(* ===== verification/BrowserSession.v ===== *)
(** * Browser sessions

    [BrowserSessionManager] of
    [ts/packages/brain-island/src/browser-session-manager.ts].  Records are shared
    objects: the session map and the continuation of a suspended [open] or [close]
    may hold the same one, or different ones.  They live in a heap, the map and
    the continuations hold addresses.  Each method is cut at its awaits into
    stages; a step relation lets the stages of different calls interleave.  The
    launcher, the CDP connection, the activity bridge and the clock enter as the
    values they return. *)

From stdpp Require Import relations.
From S2P Require Import Prelude JsString JsDate.
#[local] Open Scope Z_scope.

(** ** Data *)

Inductive BrowserSessionState := starting | ready | closing | closed | crashed.

Inductive BrowserCloseReason :=
| session_archived | agent_closed | idle_timeout | hard_lifetime | service_shutdown | restart
| launch_failed | manual.

#[global] Instance BrowserSessionState_eq_dec : EqDecision BrowserSessionState.
Proof. solve_decision. Defined.
#[global] Instance BrowserCloseReason_eq_dec : EqDecision BrowserCloseReason.
Proof. solve_decision. Defined.

Record BrowserOpenInput := {
  input_sessionId : string;
  input_agentId : string;
  input_profileId : string;
  input_wakeId : option string;
  input_parentActivityId : option string;
  input_now : option Z
}.

Record BrowserSessionLimits := {
  maxServiceSessions : Z;
  maxSessionsPerAgent : Z;
  maxSessionsPerProfile : option Z;
  idleTimeoutMs : Z;
  hardLifetimeMs : Z;
  startupTimeoutMs : Z;
  cdpCallTimeoutMs : Z;
  maxRefs : nat;
  consoleRingSize : nat
}.

Definition defaultLimits : BrowserSessionLimits :=
  {| maxServiceSessions := 8; maxSessionsPerAgent := 2; maxSessionsPerProfile := None;
     idleTimeoutMs := 10 * 60 * 1000; hardLifetimeMs := 60 * 60 * 1000;
     startupTimeoutMs := 15000; cdpCallTimeoutMs := 15000; maxRefs := 80; consoleRingSize := 100 |}.

(** [Partial<BrowserSessionLimits>] *)
Record PartialLimits := {
  given_maxServiceSessions : option Z;
  given_maxSessionsPerAgent : option Z;
  given_maxSessionsPerProfile : option Z;
  given_idleTimeoutMs : option Z;
  given_hardLifetimeMs : option Z;
  given_startupTimeoutMs : option Z;
  given_cdpCallTimeoutMs : option Z;
  given_maxRefs : option nat;
  given_consoleRingSize : option nat
}.

(** [{ ...defaultLimits, ...given }] *)
Definition merge_limits (given : PartialLimits) : BrowserSessionLimits :=
  {| maxServiceSessions := default (maxServiceSessions defaultLimits) (given_maxServiceSessions given);
     maxSessionsPerAgent := default (maxSessionsPerAgent defaultLimits) (given_maxSessionsPerAgent given);
     maxSessionsPerProfile := given_maxSessionsPerProfile given;
     idleTimeoutMs := default (idleTimeoutMs defaultLimits) (given_idleTimeoutMs given);
     hardLifetimeMs := default (hardLifetimeMs defaultLimits) (given_hardLifetimeMs given);
     startupTimeoutMs := default (startupTimeoutMs defaultLimits) (given_startupTimeoutMs given);
     cdpCallTimeoutMs := default (cdpCallTimeoutMs defaultLimits) (given_cdpCallTimeoutMs given);
     maxRefs := default (maxRefs defaultLimits) (given_maxRefs given);
     consoleRingSize := default (consoleRingSize defaultLimits) (given_consoleRingSize given) |}.

(** [killed] is set by a kill, not by the process ending on its own. *)
Record BrowserProcessHandle := { pid : option Z; killed : bool }.
Definition dummyKilledProcess : BrowserProcessHandle := {| pid := None; killed := true |}.

(** A connection is its identity; the closed one is [None]. *)
Definition CdpConnection : Type := option nat.
Definition closedCdpConnection : CdpConnection := None.

Record BrowserLaunchResult := {
  launched_process : BrowserProcessHandle;
  launched_cdp : CdpConnection;
  launched_userDataDir : string;
  launched_pageWebSocketUrl : option string
}.

Record BrowserRefEntry := { ref : string; target : string; role : option string; ref_name : option string }.

Record BrowserResolvedRef := {
  resolved_sessionId : string;
  resolved_generation : Z;
  resolved_ref : string;
  resolved_target : string
}.

Record BrowserSnapshot := {
  snapshot_sessionId : string;
  snapshot_generation : Z;
  snapshot_refs : list BrowserRefEntry;
  snapshot_createdAt : string
}.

··········

> _What is needed_
The records above need to be output again, verbatim.

> _Solution to the exercise_
(* ===== verification/BrowserSession.v ===== *)
(** * Browser sessions

    [BrowserSessionManager] of
    [ts/packages/brain-island/src/browser-session-manager.ts].  Records are shared
    objects: the session map and the continuation of a suspended [open] or [close]
    may hold the same one, or different ones.  They live in a heap, the map and
    the continuations hold addresses.  Each method is cut at its awaits into
    stages; a step relation lets the stages of different calls interleave.  The
    launcher, the CDP connection, the activity bridge and the clock enter as the
    values they return. *)

From stdpp Require Import relations.
From S2P Require Import Prelude JsString JsDate.
#[local] Open Scope Z_scope.

(** ** Data *)

Inductive BrowserSessionState := starting | ready | closing | closed | crashed.

Inductive BrowserCloseReason :=
| session_archived | agent_closed | idle_timeout | hard_lifetime | service_shutdown | restart
| launch_failed | manual.

#[global] Instance BrowserSessionState_eq_dec : EqDecision BrowserSessionState.
Proof. solve_decision. Defined.
#[global] Instance BrowserCloseReason_eq_dec : EqDecision BrowserCloseReason.
Proof. solve_decision. Defined.

Record BrowserOpenInput := {
  input_sessionId : string;
  input_agentId : string;
  input_profileId : string;
  input_wakeId : option string;
  input_parentActivityId : option string;
  input_now : option Z
}.

Record BrowserSessionLimits := {
  maxServiceSessions : Z;
  maxSessionsPerAgent : Z;
  maxSessionsPerProfile : option Z;
  idleTimeoutMs : Z;
  hardLifetimeMs : Z;
  startupTimeoutMs : Z;
  cdpCallTimeoutMs : Z;
  maxRefs : nat;
  consoleRingSize : nat
}.

Definition defaultLimits : BrowserSessionLimits :=
  {| maxServiceSessions := 8; maxSessionsPerAgent := 2; maxSessionsPerProfile := None;
     idleTimeoutMs := 10 * 60 * 1000; hardLifetimeMs := 60 * 60 * 1000;
     startupTimeoutMs := 15000; cdpCallTimeoutMs := 15000; maxRefs := 80; consoleRingSize := 100 |}.

(** [Partial<BrowserSessionLimits>] *)
Record PartialLimits := {
  given_maxServiceSessions : option Z;
  given_maxSessionsPerAgent : option Z;
  given_maxSessionsPerProfile : option Z;
  given_idleTimeoutMs : option Z;
  given_hardLifetimeMs : option Z;
  given_startupTimeoutMs : option Z;
  given_cdpCallTimeoutMs : option Z;
  given_maxRefs : option nat;
  given_consoleRingSize : option nat
}.

(** [{ ...defaultLimits, ...given }] *)
Definition merge_limits (given : PartialLimits) : BrowserSessionLimits :=
  {| maxServiceSessions := default (maxServiceSessions defaultLimits) (given_maxServiceSessions given);
     maxSessionsPerAgent := default (maxSessionsPerAgent defaultLimits) (given_maxSessionsPerAgent given);
     maxSessionsPerProfile := given_maxSessionsPerProfile given;
     idleTimeoutMs := default (idleTimeoutMs defaultLimits) (given_idleTimeoutMs given);
     hardLifetimeMs := default (hardLifetimeMs defaultLimits) (given_hardLifetimeMs given);
     startupTimeoutMs := default (startupTimeoutMs defaultLimits) (given_startupTimeoutMs given);
     cdpCallTimeoutMs := default (cdpCallTimeoutMs defaultLimits) (given_cdpCallTimeoutMs given);
     maxRefs := default (maxRefs defaultLimits) (given_maxRefs given);
     consoleRingSize := default (consoleRingSize defaultLimits) (given_consoleRingSize given) |}.

(** [killed] is set by a kill, not by the process ending on its own. *)
Record BrowserProcessHandle := { pid : option Z; killed : bool }.
Definition dummyKilledProcess : BrowserProcessHandle := {| pid := None; killed := true |}.

(** A connection is its identity; the closed one is [None]. *)
Definition CdpConnection : Type := option nat.
Definition closedCdpConnection : CdpConnection := None.

Record BrowserLaunchResult := {
  launched_process : BrowserProcessHandle;
  launched_cdp : CdpConnection;
  launched_userDataDir : string;
  launched_pageWebSocketUrl : option string
}.

Record BrowserRefEntry := { ref : string; target : string; role : option string; ref_name : option string }.

Record BrowserResolvedRef := {
  resolved_sessionId : string;
  resolved_generation : Z;
  resolved_ref : string;
  resolved_target : string
}.

Record BrowserSnapshot := {
  snapshot_sessionId : string;
  snapshot_generation : Z;
  snapshot_refs : list BrowserRefEntry;
  snapshot_createdAt : string
}.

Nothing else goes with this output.